Pokken Tournament DX Review – A Worthy Adversary

When Pokken Tournament released on the Wii U back in 2016, it was a great melding of the Pokémon world and the fighting game genre, giving it a fairly high score way back when. Now, the studio behind the game has decided to bring it back to life with Pokken Tournament DX, an essential port of the original for the Nintendo Switch.

Due to the game being pretty much the same, this review won’t go way too in-depth on the mechanics of it like our original did, and if you’re looking for a breakdown of the mechanics, then I would definitely recommend you check that review out (linked above). Instead, we’ll focus on some of the changes, how they work, and if they’re worth another go around.

By far the biggest change to the game is the fact that it can now be played on the go. From my experience, the game runs and looks great on the new Nintendo hardware, and I didn’t notice any problems while playing in either the docked or handheld mode. It seems to be another title that managed to get itself working on the Switch with no issue, which is something that Nintendo probably loves to hear.

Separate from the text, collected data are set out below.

Definition join_prompt (locale : ustr) : text := community_text "join_prompt" locale.
Definition connected_message (locale : ustr) : text := community_text "connected" locale.
Definition connected_blind_message (locale : ustr) : text := community_text "connected_blind" locale.
Definition declined_message (locale : ustr) : text := state_text "declined" locale.
Definition already_connected_message (locale : ustr) : text := community_text "already_connected" locale.
Definition connecting_message (locale : ustr) : text := state_text "connecting" locale.
Definition perms_required_message (locale : ustr) : text := state_text "perms_required" locale.

Definition join_callback : string := "tc_join".
Definition cancel_callback : string := "tc_cancel".

Definition join_keyboard (locale : ustr) : markup :=
  Some (TBuild "keyboards.connect_join_kb" [TStr join_callback; TStr cancel_callback]).

(** What the owner is told at the end. *)
Definition outcome_message (blind : bool) (locale : ustr) : text :=
  if blind then connected_blind_message locale else connected_message locale.

Definition check_perms (member : doc) : bool :=
  forallb (fun p => py_truthy (dget p member)) _REQUIRED_PERMS.

(** * connection.py: the executor *)
Definition user_of (b : bson) : Z := match bint b with Some z => z | None => 0 end.

Definition _replay_bans (chat_id : Z) (ban_uids : list bson) : io Z :=
  results <- fan_out (map (fun uid => call (BanChatMember chat_id (user_of uid))) ban_uids) ;;
  Ret (Z.of_nat (length results) - count_transient_errors results).

Definition _replay_mutes (chat_id : Z) (mute_docs : list doc) : io Z :=
  mute_results <- fan_out (map (fun d =>
      call (RestrictChatMember chat_id (dget_int "user_id" d 0) false (until_of d))) mute_docs) ;;
  Ret (Z.of_nat (length mute_results) - count_transient_errors mute_results).

(** The rows to replay, and whether some of them are not: the fetch failed, or
    there are more than the cap. *)
Definition replay_rows {A} (fetched : result (list A)) : list A * bool :=
  match fetched with
  | Err _ => ([], true)
  | Ok rows => if (_REPLAY_CAP <? length rows)%nat then (firstn _REPLAY_CAP rows, true) else (rows, false)
  end.

(** Both stages, bans first, then the log card. *)
Definition replay_and_log (chat_id : Z) (chat_title : string) (owner_id : Z) (owner_fname : string)
    (chat_username : option string) (ban_uids : list bson) (mute_docs : list doc) : io unit :=
  _replay_bans chat_id ban_uids ;;;
  _replay_mutes chat_id mute_docs ;;;
  let (lc, lt) := cfg_logs cfg in
  suppress (call (SendMessage lc
    (TBuild "parse_logmsg.group_connected_log"
       [TInt chat_id; TStr chat_title; TInt owner_id; TStr owner_fname; TOptStr chat_username]) lt None)).

(** The admins are harvested beside the replay.  The code does not await that
    task: it may outlive [complete_join], and nothing below depends on its end. *)
Definition beside_harvest (admins : result (list mt_user)) (p : io unit) : io unit :=
  match admins with
  | Ok ((_ :: _) as admins_list) =>
      let! (_, r) := gather2 (_harvest_admin_identities admins_list) p in of_result r
  | _ => p
  end.

Definition complete_join (chat_id : Z) (chat_title : string) (owner_id : Z) (owner_fname : string) : io bool :=
  let! (chat_result, ban_uids, mute_docs, admins_result, add_group_r) :=
    gather5 (call (GetChat (inl chat_id))) active_ban_user_ids active_mute_docs
            (call (GetChatAdministrators chat_id)) (add_group chat_id chat_title owner_id) in
  throw_if_cancelled [void chat_result; void ban_uids; void mute_docs; void admins_result; add_group_r] ;;;
  match add_group_r with
  | Err _ => Raise (RuntimeError "add_group failed")
  | Ok _ =>
      suppress (remove_pending chat_id) ;;;
      let chat_username := match chat_result with Ok ci => ci_username ci | Err _ => None end in
      let bans := replay_rows ban_uids in
      let mutes := replay_rows mute_docs in
      beside_harvest admins_result
        (replay_and_log chat_id chat_title owner_id owner_fname chat_username bans.1 mutes.1) ;;;
      Ret (bans.2 || mutes.2)
  end.

(** * bot_added.py *)

(** The bot left or was banned. *)
Definition bot_removed (m : my_member) : io unit :=
  let chat_id := (mm_chat m).2 in
  let! (was_connected, deactivated, removed) :=
    gather3 (is_connected chat_id) (deactivate_group chat_id) (remove_pending chat_id) in
  throw_if_cancelled [void was_connected; void deactivated; void removed] ;;;
  let was_connected := match was_connected with Ok b => py_truthy (Some b) | Err _ => false end in
  if was_connected then
    let (lc, lt) := cfg_logs cfg in
    suppress (call (SendMessage lc
      (TBuild "parse_logmsg.group_bot_removed_log" [TInt chat_id; TStr (str_or (mm_title m) "Unknown")]) lt None))
  else Ret tt.

(** The bot is no administrator any more. *)
Definition bot_demoted (m : my_member) : io unit :=
  let chat_id := (mm_chat m).2 in
  if is_primary_group cfg (Some chat_id) then Ret tt
  else
    let (lc, lt) := cfg_logs cfg in
    suppress (call (SendMessage lc
      (TCat [TStr "Bot was demoted in group "; TBuild "bold" [TStr (str_or (mm_title m) (py_str chat_id))];
             TStr " \(id: "; TBuild "code" [TStr (py_str chat_id)];
             TStr "\)\. Federation bans cannot be enforced there until admin rights are restored\."]) lt None)).

(** Promoted while a request is pending: the join is completed. *)
Definition pending_promoted (m : my_member) (pending : doc) (locale : ustr) : io unit :=
  let chat_id := (mm_chat m).2 in
  let owner_id := dget_int "owner_id" pending 0 in
  let prompt_id := dget_int "message_id" pending 0 in
  let edit txt := suppress (call (EditMessageText chat_id prompt_id txt None)) in
  owner_fname <- get_first_name owner_id "Owner" ;;
  edit (connecting_message locale) ;;;
  blind <- try_except
             (b <- complete_join chat_id (str_or (mm_title m) "") owner_id owner_fname ;; Ret (Some b))
             (fun _ => edit (state_text "complete_join" locale) ;;; Ret None) ;;
  match blind with
  | None => Ret tt
  | Some blind => edit (outcome_message blind locale)
  end.

(** The prompt goes out first, its pending row after it. *)
Definition prompt_owner (m : my_member) (by_user : Z) (locale : ustr) : io unit :=
  let chat_id := (mm_chat m).2 in
  suppress (prompt <- call (SendMessage chat_id (join_prompt locale) None (join_keyboard locale)) ;;
            add_pending chat_id (str_or (mm_title m) "") by_user prompt).

(** A missing or empty pending row is falsy. *)
Definition pending_row (r : result (option doc)) : option doc := live r.

Definition bot_joined (m : my_member) (locale : ustr) : io unit :=
  let chat_id := (mm_chat m).2 in
  if is_primary_group cfg (Some chat_id) then Ret tt
  else
    let! (pending, is_already_connected) := gather2 (get_pending chat_id) (is_connected chat_id) in
    throw_if_cancelled [void pending; void is_already_connected] ;;;
    let connected := match is_already_connected with Ok b => py_truthy (Some b) | Err _ => false end in
    match pending_row pending with
    | Some pending =>
        if String.eqb (status_of (mm_new m)) "administrator" && check_perms (mm_new m)
        then pending_promoted m pending locale
        else Ret tt
    | None =>
        if connected then Ret tt
        else match mm_from m with
             | None => Ret tt
             | Some by_user => prompt_owner m by_user locale
             end
    end.

Definition on_bot_added (upd : update) (my_chat_member : option my_member) : io unit :=
  match my_chat_member with
  | None => Ret tt
  | Some m =>
      if negb (one_of (mm_chat m).1 ["group"; "supergroup"]) then Ret tt
      else
        locale <- locale_for_update upd ;;
        let new_status := status_of (mm_new m) in
        let old_status := status_of <$> mm_old m in
        if one_of new_status ["left"; "kicked"] then bot_removed m
        else if one_of new_status ["member"; "restricted"] && bool_decide (old_status = Some "administrator"%string)
        then bot_demoted m
        else if one_of new_status ["member"; "administrator"] then bot_joined m locale
        else Ret tt
  end.

(** * join_decision.py *)

(** Strip the buttons and answer in the chat, whatever fails. *)
Definition refuse_tap (q : message) (msg : option message) (txt : text) : io unit :=
  gather_list ((call (EditMessageReplyMarkup (msg_chat_id q) (message_id q) None)) ::
               match msg with
               | Some msg => [call (ReplyText (message_id msg) txt None) ;;; Ret tt]
               | None => []
               end) ;;;
  Ret tt.

Definition tap_connect (q : message) (chat_id : Z) (title : option string) (user_id : Z) (first_name : string)
    (locale : ustr) : io unit :=
  let show txt := suppress (call (EditMessageText (msg_chat_id q) (message_id q) txt None)) in
  bot_member <- try_except (m <- call (GetChatMember chat_id bot_id) ;; Ret (Some m))
                  (fun _ => edit_cb q (state_text "bot_perms_verify" locale) ;;; Ret None) ;;
  match bot_member with
  | None => Ret tt
  | Some bot_member =>
      if negb (check_perms bot_member) then
        stored <- try_except (add_pending chat_id (str_or title "") user_id (message_id q) ;;; Ret true)
                    (fun _ => edit_cb q (state_text "complete_join" locale) ;;; Ret false) ;;
        if stored : bool then edit_cb q (perms_required_message locale) else Ret tt
      else
        already <- try_except (b <- is_connected chat_id ;; Ret (Some (py_truthy (Some b))))
                     (fun _ => show (state_text "complete_join" locale) ;;; Ret None) ;;
        match already with
        | None => Ret tt
        | Some true => edit_cb q (already_connected_message locale)
        | Some false =>
            show (connecting_message locale) ;;;
            blind <- try_except (b <- complete_join chat_id (str_or title "") user_id first_name ;; Ret (Some b))
                       (fun _ => show (state_text "complete_join" locale) ;;; Ret None) ;;
            match blind with
            | None => Ret tt
            | Some blind => show (outcome_message blind locale)
            end
        end
  end.

Definition tap_cancel (q : message) (chat_id : Z) (title : option string) (user_id : Z) (first_name : string)
    (locale : ustr) : io unit :=
  let (lc, lt) := cfg_logs cfg in
  suppress (remove_pending chat_id) ;;;
  gather3 (call (EditMessageText (msg_chat_id q) (message_id q) (declined_message locale) None))
          (call (SendMessage lc (TBuild "parse_logmsg.group_connection_rejected_log"
                   [TInt chat_id; TStr (str_or title "Unknown"); TInt user_id; TStr first_name]) lt None))
          (call (LeaveChat chat_id)) ;;;
  Ret tt.

Definition on_join_decision (c : command) (title : option string) (q : option callback) : io unit :=
  let upd := c_upd c in
  match q with
  | None => Ret tt
  | Some (Callback q data) =>
      match effective_chat upd, effective_user upd with
      | Some (_, chat_id), Some user_id =>
          locale <- locale_for_update upd ;;
          let! (member_res, ans_res) :=
            gather2 (call (GetChatMember chat_id user_id)) (call (AnswerCallback None)) in
          throw_if_cancelled [void member_res; ans_res] ;;;
          match member_res with
          | Err _ => refuse_tap q (effective_message upd) (state_text "role_check_failed" locale)
          | Ok member =>
              if negb (String.eqb (status_of member) "creator")
              then refuse_tap q (effective_message upd) (state_text "owner_only" locale)
              else if bool_decide (data = Some join_callback)
              then tap_connect q chat_id title user_id (c_first_name c) locale
              else if bool_decide (data = Some cancel_callback)
              then tap_cancel q chat_id title user_id (c_first_name c) locale
              else Ret tt
          end
      | _, _ => suppress (call (AnswerCallback None))
      end
  end.

(** * connecting.py *)
Definition group_only_text (locale : ustr) : text := TKey "common.err.group_only" locale [].
Definition err_role_unverified (locale : ustr) : text := TKey "common.err.role_verify" locale [].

Perhaps the biggest update to the game (in a gaming sense) is the inclusion of five new Pokémon for fighters to learn: Croagunk, Darkrai, Empoleon, Scizor, and Decidueye. All five – including Mewtwo and Shadow Mewtwo – are available to play right from the start, making it super easy for players to get right into the game and start learning who they might be best with. Each of the new characters offers their own unique styles, like Scizor being a more projectile-based fighter whereas Darkrai and Croagunk are brawler types, so to speak. All five of the new characters feel well thought out in their inclusions and will make for some fun change of paces for the fans.

Also included in the updated game is the Daily Challenge mode, which allows players to earn extra skill points for some of their Pokémon. These challenges assign you with Pokémon and support characters and focus on getting you out of your comfort zone in order to try and succeed. It’s a pretty nifty way to get you to try different styles of play, though it still feels lacking compared to other games that have a more dedicated challenge mode. The fact that the AI doesn’t seem to offer any sort of skill to beat also takes away from the thrill of winning.

In a move that might harken back to the original Pokémon titles, three-on-three battles have been added to Pokken Tournament DX. Though I was a bit skeptical, they ended up being one of the neatest features, giving me a feeling like I was playing a more traditional Pokémon game as I battled it out with other trainers. There are no tagging characters in mid-match, so it doesn’t add too much strategy, but it’s a mode that makes sense given the franchise that its representing, and one that the game nailed.

When all is said and done, the game plays mostly like the original Wii U version, which isn’t a bad thing at all. For those who have never played the original or are new to the Switch club, Pokken Tournament DX is the definitive way to play Nintendo’s fighting game, and it manages to fit itself in nicely alongside the array of Switch titles already available. Five new characters and some new ways to play are all fantastic additions, and fans of the Pokémon series as well as fighting games should certainly look into this one.

This review was based on a digital review copy of Pokken Tournament DX for the Nintendo Switch provided by Nintendo.